Voting methods for 4-H clubs, councils and boards
Mixing up voting methods for 4-H clubs will keep meetings interactive and engaging.
Teens involved in the Michigan State University Extension 4-H Youth Development program are often introduced to their first formal business meeting through participation in their local 4-H clubs and advisory boards. As youth develop leadership skills and take on the roles and responsibilities of officers and managing the meetings, make sure youth have all the tools necessary to make them successful. One important tool often overlooked as a strategy to keep meetings more interactive is using different methods of voting.
During most business meetings, the president will receive a motion then ask for a second and move the group into discussion. After a motion has been discussed, the president will ask for a vote. Traditionally, the president will ask for a verbal vote, also known as acclamation. The president will repeat the motion by saying the motion has been properly moved and seconded, and all in favor of the motion will signify by saying “aye” and those opposed say “nay.” This is one form of voting, but there are several different methods and presidents should mix it up in order to keep meetings interactive and engaging.
The following are additional voting methods a president may choose to use to conduct business at their meetings:
- Show of hands. The president asks members to vote by raising their hand in agreement or in opposition.
- Standing vote. All members in agreement stand. The president has them sit down after counting the members and then asks members in opposition to stand.
- Secret ballot. The vote is written on a slip of paper, collected and tallied by individuals identified to count the vote. This is a form of voting that the MSU Extension Leadership and Civic Engagement Team encourages 4-H clubs and boards to utilize when electing officer positions.

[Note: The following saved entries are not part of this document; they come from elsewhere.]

(** Whether a call runs code of the deck to its end: [getOperator] does
    unless it throws, a delivery does on a subscription that exists and is
    still subscribed. *)
Definition completes (c : Call) (d : Deck) : bool :=
  match c with
  | GetOperator observable =>
      match getOperator observable d with
      | Returned _ => true
      | TypeError => false
      end
  | Deliver h _ =>
      match heap_ d !! h with
      | Some s => negb (closed s)
      | None => false
      end
  | _ => true
  end.

Definition run (calls : list Call) (d : Deck) : Deck :=
  foldl (λ acc c, perform c acc) d calls.

(** The decks at which a run of calls publishes: the deck as each call
    that runs to its end leaves it. *)
Fixpoint snapshots (calls : list Call) (d : Deck) : list Deck :=
  match calls with
  | [] => []
  | c :: calls' =>
      (if completes c d then [perform c d] else [])
      ++ snapshots calls' (perform c d)
  end.

(** *** [resume] and [step] while the pipeline reacts *)

(** One turn of the loop of [resume], and the body of the callback of
    [step], for the state of [observable]:
    [state.subject_.next(state.notifications_.shift())] when the buffer is
    not empty. *)
Definition forward_head (observable : Observable) (d : Deck) : Deck :=
  with_states
    (alter (λ state,
       match notifications_ state with
       | [] => state
       | notification :: rest =>
           with_notifications rest
             (with_subject (Subject_next notification (subject_ state)) state)
       end) observable (states_ d)) d.

(** The loop of [resume] for the state of [observable], when the pipeline
    does not call the deck meanwhile. *)
Definition drain_stream (observable : Observable) (d : Deck) : Deck :=
  with_states
    (alter (λ state,
       with_notifications []
         (with_subject (drain (notifications_ state) (subject_ state)) state))
       observable (states_ d)) d.

(** Where [forEach] forwards next: the first stream of [order] that has
    something buffered, and the streams still to visit from that one on. *)
Fixpoint next_waiting (order : list Observable) (d : Deck)
    : option (Observable * list Observable) :=
  match order with
  | [] => None
  | observable :: order' =>
      match from_option notifications_ [] (states_ d !! observable) with
      | [] => next_waiting order' d
      | _ :: _ => Some (observable, order)
      end
  end.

- Roll call. Members verbally respond one at a time to announce their desire in agreeing or disagreeing with the proposed motion.
Mixing up the different styles of voting can be a very useful tool in making meetings interactive and engaging. For more information on parliamentary motions, see the MSU Extension article “Five simple steps to making a parliamentary motion.”
MSU Extension’s Leadership Civic Engagement Team offers trainings around the basics of parliamentary procedure, running affective meetings and tools youth need to be successful in running a meeting. For further information, contact 4-Hleadership@anr.msu.edu.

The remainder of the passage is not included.